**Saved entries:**

*** Block opens ***

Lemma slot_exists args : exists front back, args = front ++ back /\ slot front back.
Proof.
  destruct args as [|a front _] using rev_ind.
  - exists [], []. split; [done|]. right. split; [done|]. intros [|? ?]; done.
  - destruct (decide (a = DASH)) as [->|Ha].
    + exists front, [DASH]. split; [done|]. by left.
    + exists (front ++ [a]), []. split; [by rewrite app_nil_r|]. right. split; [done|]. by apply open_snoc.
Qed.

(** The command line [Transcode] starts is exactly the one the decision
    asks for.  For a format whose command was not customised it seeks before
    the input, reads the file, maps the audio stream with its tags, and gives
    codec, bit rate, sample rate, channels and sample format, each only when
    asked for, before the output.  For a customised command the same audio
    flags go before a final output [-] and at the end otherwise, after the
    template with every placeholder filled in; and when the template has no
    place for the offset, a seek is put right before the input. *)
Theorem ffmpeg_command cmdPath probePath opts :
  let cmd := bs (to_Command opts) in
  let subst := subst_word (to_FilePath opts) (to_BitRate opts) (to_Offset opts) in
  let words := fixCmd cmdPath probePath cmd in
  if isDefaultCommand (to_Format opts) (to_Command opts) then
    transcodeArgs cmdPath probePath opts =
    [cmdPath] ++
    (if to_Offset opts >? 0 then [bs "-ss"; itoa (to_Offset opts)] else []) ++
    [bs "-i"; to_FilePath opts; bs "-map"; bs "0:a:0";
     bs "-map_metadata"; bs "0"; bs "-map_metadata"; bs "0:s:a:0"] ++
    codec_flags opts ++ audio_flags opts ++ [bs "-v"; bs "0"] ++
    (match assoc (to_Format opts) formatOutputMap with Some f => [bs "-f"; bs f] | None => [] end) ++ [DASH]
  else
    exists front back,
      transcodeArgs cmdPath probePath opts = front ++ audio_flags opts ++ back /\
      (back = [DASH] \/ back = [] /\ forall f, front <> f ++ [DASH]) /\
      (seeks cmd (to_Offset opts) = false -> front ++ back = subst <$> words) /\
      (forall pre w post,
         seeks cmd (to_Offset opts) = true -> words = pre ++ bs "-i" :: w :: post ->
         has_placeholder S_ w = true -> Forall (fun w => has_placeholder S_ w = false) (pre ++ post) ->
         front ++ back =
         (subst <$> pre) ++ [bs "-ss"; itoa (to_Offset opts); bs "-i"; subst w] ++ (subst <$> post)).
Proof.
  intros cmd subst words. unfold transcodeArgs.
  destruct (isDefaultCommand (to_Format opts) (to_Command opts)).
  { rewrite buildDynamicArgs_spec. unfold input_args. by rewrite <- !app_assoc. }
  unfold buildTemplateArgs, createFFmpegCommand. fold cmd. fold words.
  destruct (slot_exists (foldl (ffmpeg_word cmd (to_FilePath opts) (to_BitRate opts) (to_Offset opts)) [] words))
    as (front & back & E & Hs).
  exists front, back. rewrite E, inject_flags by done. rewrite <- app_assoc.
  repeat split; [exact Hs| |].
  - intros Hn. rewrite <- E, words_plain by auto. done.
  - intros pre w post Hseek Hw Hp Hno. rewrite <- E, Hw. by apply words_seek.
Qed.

*** Block closes ***
*** Block opens ***

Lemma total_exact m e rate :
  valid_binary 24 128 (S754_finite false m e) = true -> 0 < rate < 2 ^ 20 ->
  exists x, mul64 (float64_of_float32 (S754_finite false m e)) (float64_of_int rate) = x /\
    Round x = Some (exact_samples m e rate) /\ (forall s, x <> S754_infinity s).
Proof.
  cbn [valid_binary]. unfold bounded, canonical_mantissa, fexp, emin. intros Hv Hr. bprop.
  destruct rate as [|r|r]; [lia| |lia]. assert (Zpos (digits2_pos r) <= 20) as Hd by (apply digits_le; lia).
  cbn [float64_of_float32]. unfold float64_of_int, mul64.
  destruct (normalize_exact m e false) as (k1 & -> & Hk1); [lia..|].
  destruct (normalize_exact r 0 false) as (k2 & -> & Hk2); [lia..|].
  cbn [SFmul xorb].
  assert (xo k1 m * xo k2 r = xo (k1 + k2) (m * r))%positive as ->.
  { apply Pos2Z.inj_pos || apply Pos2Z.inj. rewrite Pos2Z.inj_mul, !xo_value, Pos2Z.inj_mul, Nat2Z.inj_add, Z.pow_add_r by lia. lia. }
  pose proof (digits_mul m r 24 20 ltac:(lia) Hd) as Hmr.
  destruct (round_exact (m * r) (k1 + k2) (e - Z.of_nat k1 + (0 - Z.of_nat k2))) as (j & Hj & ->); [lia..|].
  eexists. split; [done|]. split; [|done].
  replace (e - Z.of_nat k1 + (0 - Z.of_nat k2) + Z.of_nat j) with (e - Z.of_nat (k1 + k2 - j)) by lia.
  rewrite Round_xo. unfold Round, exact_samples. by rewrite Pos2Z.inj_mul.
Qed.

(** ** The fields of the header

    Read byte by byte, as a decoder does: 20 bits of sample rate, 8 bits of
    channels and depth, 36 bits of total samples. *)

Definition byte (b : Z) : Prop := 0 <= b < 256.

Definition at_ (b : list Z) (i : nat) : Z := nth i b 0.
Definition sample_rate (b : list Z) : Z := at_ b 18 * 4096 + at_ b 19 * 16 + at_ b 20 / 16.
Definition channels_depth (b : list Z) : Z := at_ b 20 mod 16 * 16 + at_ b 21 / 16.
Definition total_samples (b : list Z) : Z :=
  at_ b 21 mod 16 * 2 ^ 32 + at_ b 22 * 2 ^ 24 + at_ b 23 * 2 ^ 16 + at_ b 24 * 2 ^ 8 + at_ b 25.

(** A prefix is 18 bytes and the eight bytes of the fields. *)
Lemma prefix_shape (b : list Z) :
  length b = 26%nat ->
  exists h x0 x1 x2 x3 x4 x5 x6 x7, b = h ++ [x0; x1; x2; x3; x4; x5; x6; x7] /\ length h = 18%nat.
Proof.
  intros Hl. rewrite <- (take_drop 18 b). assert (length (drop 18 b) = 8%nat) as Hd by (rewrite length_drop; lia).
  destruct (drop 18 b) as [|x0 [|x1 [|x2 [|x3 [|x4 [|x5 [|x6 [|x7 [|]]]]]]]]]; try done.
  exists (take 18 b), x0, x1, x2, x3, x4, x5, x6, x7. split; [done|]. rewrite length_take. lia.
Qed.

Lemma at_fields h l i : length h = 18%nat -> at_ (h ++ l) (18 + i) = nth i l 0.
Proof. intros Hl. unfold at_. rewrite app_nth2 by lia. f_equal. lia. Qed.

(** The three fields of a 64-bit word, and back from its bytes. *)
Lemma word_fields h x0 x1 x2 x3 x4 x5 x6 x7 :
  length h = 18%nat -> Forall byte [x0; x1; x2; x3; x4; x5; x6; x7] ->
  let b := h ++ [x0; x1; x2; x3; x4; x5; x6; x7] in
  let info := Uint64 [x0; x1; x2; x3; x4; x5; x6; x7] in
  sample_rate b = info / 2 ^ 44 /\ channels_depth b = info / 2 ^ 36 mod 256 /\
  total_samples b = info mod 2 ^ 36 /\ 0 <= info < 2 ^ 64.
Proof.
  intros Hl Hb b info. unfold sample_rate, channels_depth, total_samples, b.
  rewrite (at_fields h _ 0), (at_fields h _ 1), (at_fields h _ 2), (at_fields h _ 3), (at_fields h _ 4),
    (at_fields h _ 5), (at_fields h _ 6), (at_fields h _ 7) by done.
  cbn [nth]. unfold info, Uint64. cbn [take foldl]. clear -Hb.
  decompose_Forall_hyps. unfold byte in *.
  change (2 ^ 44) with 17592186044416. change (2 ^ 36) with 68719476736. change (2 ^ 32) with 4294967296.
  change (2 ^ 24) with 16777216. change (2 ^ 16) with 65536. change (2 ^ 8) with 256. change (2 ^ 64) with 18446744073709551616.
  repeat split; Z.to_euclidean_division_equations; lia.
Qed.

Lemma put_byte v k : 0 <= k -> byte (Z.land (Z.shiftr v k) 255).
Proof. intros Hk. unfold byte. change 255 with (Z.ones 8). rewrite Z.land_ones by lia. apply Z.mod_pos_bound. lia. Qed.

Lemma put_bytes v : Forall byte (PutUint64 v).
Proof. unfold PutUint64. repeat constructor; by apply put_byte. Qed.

*** Block closes ***

**Problem details:**
Look back at the entries above. Retype the line with "Lemma slot_exists args", the line with "(** The command", and all lines in between.

**Finished exercise:**
Lemma slot_exists args : exists front back, args = front ++ back /\ slot front back.
Proof.
  destruct args as [|a front _] using rev_ind.
  - exists [], []. split; [done|]. right. split; [done|]. intros [|? ?]; done.
  - destruct (decide (a = DASH)) as [->|Ha].
    + exists front, [DASH]. split; [done|]. by left.
    + exists (front ++ [a]), []. split; [by rewrite app_nil_r|]. right. split; [done|]. by apply open_snoc.
Qed.

(** The command line [Transcode] starts is exactly the one the decision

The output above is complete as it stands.